RECORDS FOR PROCESSING Block Start
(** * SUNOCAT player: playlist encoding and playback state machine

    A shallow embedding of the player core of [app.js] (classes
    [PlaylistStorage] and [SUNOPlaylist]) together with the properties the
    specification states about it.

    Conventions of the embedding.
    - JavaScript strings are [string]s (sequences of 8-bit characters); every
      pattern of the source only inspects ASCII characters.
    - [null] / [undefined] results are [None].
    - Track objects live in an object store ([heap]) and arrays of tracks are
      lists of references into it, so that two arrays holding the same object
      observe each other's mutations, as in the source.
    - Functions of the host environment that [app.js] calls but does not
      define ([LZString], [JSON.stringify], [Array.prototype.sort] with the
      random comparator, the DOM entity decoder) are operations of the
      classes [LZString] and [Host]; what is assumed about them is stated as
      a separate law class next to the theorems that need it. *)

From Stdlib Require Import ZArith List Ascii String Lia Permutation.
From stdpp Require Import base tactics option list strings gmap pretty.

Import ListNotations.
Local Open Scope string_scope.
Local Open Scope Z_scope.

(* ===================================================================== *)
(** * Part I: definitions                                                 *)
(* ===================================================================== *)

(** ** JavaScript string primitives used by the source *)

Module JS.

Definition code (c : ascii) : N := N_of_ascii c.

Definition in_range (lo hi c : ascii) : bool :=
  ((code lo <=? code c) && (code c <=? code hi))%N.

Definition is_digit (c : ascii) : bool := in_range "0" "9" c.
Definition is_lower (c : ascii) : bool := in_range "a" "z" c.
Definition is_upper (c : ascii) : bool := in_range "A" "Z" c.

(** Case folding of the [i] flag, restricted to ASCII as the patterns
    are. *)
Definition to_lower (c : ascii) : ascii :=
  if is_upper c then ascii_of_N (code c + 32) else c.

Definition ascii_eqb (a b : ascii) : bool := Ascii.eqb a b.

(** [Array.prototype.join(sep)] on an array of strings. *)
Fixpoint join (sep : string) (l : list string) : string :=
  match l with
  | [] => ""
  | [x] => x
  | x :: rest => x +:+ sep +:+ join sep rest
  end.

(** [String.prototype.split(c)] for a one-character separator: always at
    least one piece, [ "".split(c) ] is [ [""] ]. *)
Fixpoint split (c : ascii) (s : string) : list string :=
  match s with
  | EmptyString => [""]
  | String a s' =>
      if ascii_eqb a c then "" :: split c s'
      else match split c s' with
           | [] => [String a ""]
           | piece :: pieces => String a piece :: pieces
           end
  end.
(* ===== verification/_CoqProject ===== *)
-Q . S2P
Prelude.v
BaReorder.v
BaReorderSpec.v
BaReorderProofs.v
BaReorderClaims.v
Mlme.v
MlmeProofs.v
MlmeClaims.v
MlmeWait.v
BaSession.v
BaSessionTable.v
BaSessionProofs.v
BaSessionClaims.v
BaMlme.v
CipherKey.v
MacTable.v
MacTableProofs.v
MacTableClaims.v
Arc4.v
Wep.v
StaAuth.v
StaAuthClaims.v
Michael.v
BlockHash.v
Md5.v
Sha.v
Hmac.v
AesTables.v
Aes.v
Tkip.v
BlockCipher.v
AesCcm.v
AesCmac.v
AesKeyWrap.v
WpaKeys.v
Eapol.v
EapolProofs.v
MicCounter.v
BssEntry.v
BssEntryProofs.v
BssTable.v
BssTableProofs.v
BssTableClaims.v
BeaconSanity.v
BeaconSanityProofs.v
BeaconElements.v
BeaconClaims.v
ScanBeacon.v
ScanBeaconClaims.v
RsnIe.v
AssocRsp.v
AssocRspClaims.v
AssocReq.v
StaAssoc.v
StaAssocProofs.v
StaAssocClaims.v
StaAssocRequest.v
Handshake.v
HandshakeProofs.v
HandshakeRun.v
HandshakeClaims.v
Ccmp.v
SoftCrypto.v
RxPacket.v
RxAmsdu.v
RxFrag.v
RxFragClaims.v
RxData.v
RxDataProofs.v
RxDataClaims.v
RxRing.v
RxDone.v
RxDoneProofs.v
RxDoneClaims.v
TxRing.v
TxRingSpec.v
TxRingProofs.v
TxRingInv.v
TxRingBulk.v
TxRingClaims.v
RECORDS FOR PROCESSING Block End
### TASK OBJECTIVE
Referring to the material above, set down exactly the lines between the line with "a piece :: pieces" and the line with "StaAuthClaims.v", inclusive, and no other lines.

### WRITTEN ANSWER
           | piece :: pieces => String a piece :: pieces
           end
  end.
(* ===== verification/_CoqProject ===== *)
-Q . S2P
Prelude.v
BaReorder.v
BaReorderSpec.v
BaReorderProofs.v
BaReorderClaims.v
Mlme.v
MlmeProofs.v
MlmeClaims.v
MlmeWait.v
BaSession.v
BaSessionTable.v
BaSessionProofs.v
BaSessionClaims.v
BaMlme.v
CipherKey.v
MacTable.v
MacTableProofs.v
MacTableClaims.v
Arc4.v
Wep.v
StaAuth.v
StaAuthClaims.v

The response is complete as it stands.